Again, as someone who actually works in implementing solutions, the biggest detriment to me and others who are trying to apply these (very useful, though absolutely brittle) solutions in production is that so many maybe well meaning, maybe hype-jacking, and maybe profiteering people are misrepresenting everything that DL can do, the ease with which it can be accomplished, and making ill-formed blanket statements that all we need is “more data” without stopping to consider all the potentially flawed and biased base assumptions that data brings.
The data might be utter garbage, the variables completely unrelated to each other (or just happenstance correlations), mislabeled (if labeled at all), or might shift concept or use randomly throughout the dataset (where some developer kept changing their mind about what a column was supposed to be doing, its categorical vs. numerical nature, range, interval, etc.). And that’s just the data aspect of it. Then there’s the algorithms themselves that we use, which again, are just clever mathematical tricks to attempt to force a certain “shapes” or “boundaries” into the jumbled mess, where the algorithms and parameters we set, by nature of their numerical embodiment, have unintended effects on the output shape such as creating clusters and divisions between groups that really shouldn’t be there, and yet we accept it because 80% recall is “good enough” for a certain application.
A production Deep Learning system is (oversimplified) just a numerical manipulation through a set of fixed-weight matrices which feed into functions. Our ability to get these systems to train, even with “clean” data assumes that any real or actual relationship exists between the input variables. Having to update weights through the bruteforce of backpropagation, though it sometimes works, isn’t guaranteed to find a working, or even a good solution consistently. There’s a lot of randomness and non-deterministic behavior so that even with the same architecture, same shapes, same data, even same learning rate and other hyperparameters, you still might not consistently arrive at a working model which means that you’ll still spend more time, energy, electricity, all of it, just to attempt to maybe get a working model.

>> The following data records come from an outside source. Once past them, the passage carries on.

Lemma load_key_order_witness :
  [(alice, ["reading"]); (bob, ["golf"])].*1
  = first_occurrences (omap row_key duplicate_rows).
Proof.
  apply (@load_key_order array_json duplicate_rows
           [(alice, ["reading"]); (bob, ["golf"])]).
  reflexivity.
Defined.

Lemma load_interests_witness :
  ["reading"] = [] ∨
  ∃ row s, row ∈ duplicate_rows ∧ row_key row = Some alice ∧
           row !! "interests" = Some s ∧
           @json_loads array_json s = Some ["reading"].
Proof.
  apply (@load_interests array_json duplicate_rows
           [(alice, ["reading"]); (bob, ["golf"])] alice ["reading"]);
    reflexivity.
Defined.

Lemma basename_directory_witness :
  basename (text (chars "notes" ++ "/"%char :: chars "a.txt")) = "a.txt" ∧
  basename "a.txt" = "a.txt" ∧
  basename (text (chars "notes" ++ "/"%char :: chars "a.txt"))
    = basename (text (chars "in" ++ "/"%char :: chars "a.txt")).
Proof.
  apply (basename_directory (chars "notes") (chars "in") (chars "a.txt")).
  evaluate.
Defined.

Lemma read_answer_recovers_witness :
  @read_answer names_json wrapped_answer = Returned [Person (Some "Alice") None].
Proof.
  apply (@read_answer_recovers names_json wrapped_answer (chars "Sure: ")
           (dquote :: chars "Alice" ++ [dquote]) (chars " Bye."));
    [reflexivity | evaluate | evaluate | reflexivity | reflexivity].
Defined.
(** [s.rfind(sub)]: the index of the last occurrence, or [-1]. *)
Fixpoint rfind (s sub : string) : Z :=
  match s with
  | "" => if String.prefix sub "" then 0%Z else (-1)%Z
  | String _ s' =>
      let r := rfind s' sub in
      if (r <? 0)%Z then (if String.prefix sub s then 0%Z else (-1)%Z)
      else (r + 1)%Z
  end.

(** [s.lstrip()], [s.rstrip()] and [s.strip()] with no argument. *)
Fixpoint lstrip (s : string) : string :=
  match s with
  | "" => ""
  | String c s' => if isspace c then lstrip s' else s
  end.

Fixpoint rstrip (s : string) : string :=
  match s with
  | "" => ""
  | String c s' =>
      match rstrip s' with
      | "" => if isspace c then "" else String c ""
      | r => String c r
      end
  end.

Definition strip (s : string) : string := rstrip (lstrip s).

(** [s.rstrip(c)] for a single character [c]. *)
Fixpoint rstrip_char (c : ascii) (s : string) : string :=
  match s with
  | "" => ""
  | String a s' =>
      match rstrip_char c s' with
      | "" => if decide (a = c) then "" else String a ""
      | r => String a r
      end
  end.

(** [c * n] *)
Fixpoint repeat (c : ascii) (n : nat) : string :=
  match n with
  | O => ""
  | S n' => String c (repeat c n')
  end.

(** [s.split()] with no argument: the maximal runs of characters that
    are not white space, in order. *)
Definition starts_word (s : string) : bool :=
  match s with
  | "" => false
  | String c _ => negb (isspace c)
  end.

Fixpoint split (s : string) : list string :=
  match s with
  | "" => []
  | String c s' =>
      if isspace c then split s'
      else if starts_word s' then
        match split s' with
        | w :: ws => String c w :: ws
        | [] => [String c ""]
        end
      else String c "" :: split s'
  end.

(** [s.split(c)] for a one-character separator [c]; the result is
    never empty. *)
Fixpoint split_char (c : ascii) (s : string) : list string :=
  match s with
  | "" => [""]
  | String a s' =>
      if decide (a = c) then "" :: split_char c s'
      else match split_char c s' with
           | w :: ws => String a w :: ws
           | [] => [String a ""]
           end
  end.

(** [sep.join(l)] *)
Definition join (sep : string) (l : list string) : string :=
  String.concat sep l.

(** [s.endswith(suffix)] and its form with a tuple of suffixes. *)
Definition endswith (s suffix : string) : bool :=
  (String.length suffix <=? String.length s)%nat
  && String.eqb (drop (String.length s - String.length suffix) s) suffix.

Definition endswith_any (s : string) (suffixes : list string) : bool :=
  existsb (endswith s) suffixes.

(** [c in s] for a character [c] *)
Fixpoint contains (c : ascii) (s : string) : bool :=
  match s with
  | "" => false
  | String a s' => bool_decide (a = c) || contains c s'
  end.

(** [a or b] on strings where [a] may be [None]: [b] when [a] is [None]
    or empty. *)
Definition or_else (a : option string) (b : string) : string :=
  match a with
  | Some (String c r) => String c r
  | _ => b
  end.

End Str.

(** ** [os.path] (POSIX flavour) *)

Module Path.

(** [os.path.basename(p)]: [p[p.rfind('/') + 1:]] *)
Definition basename (p : string) : string :=
  let i := (Str.rfind p "/" + 1)%Z in
  Str.slice p (Some i) None.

So it’s often fine when you can get it to work and make sure to buttress it with all the required constraints and expectations, but way too many folks and companies out there are making way too big of claims about the ability of DL to solve problems, much less lead to AGI. Often, the people who talk the loudest about it know the least about how to actually implement any of it. They’re just hucksters looking to make a profit off the hopes/dreams of the gullible and ignorant-but-well-meaning.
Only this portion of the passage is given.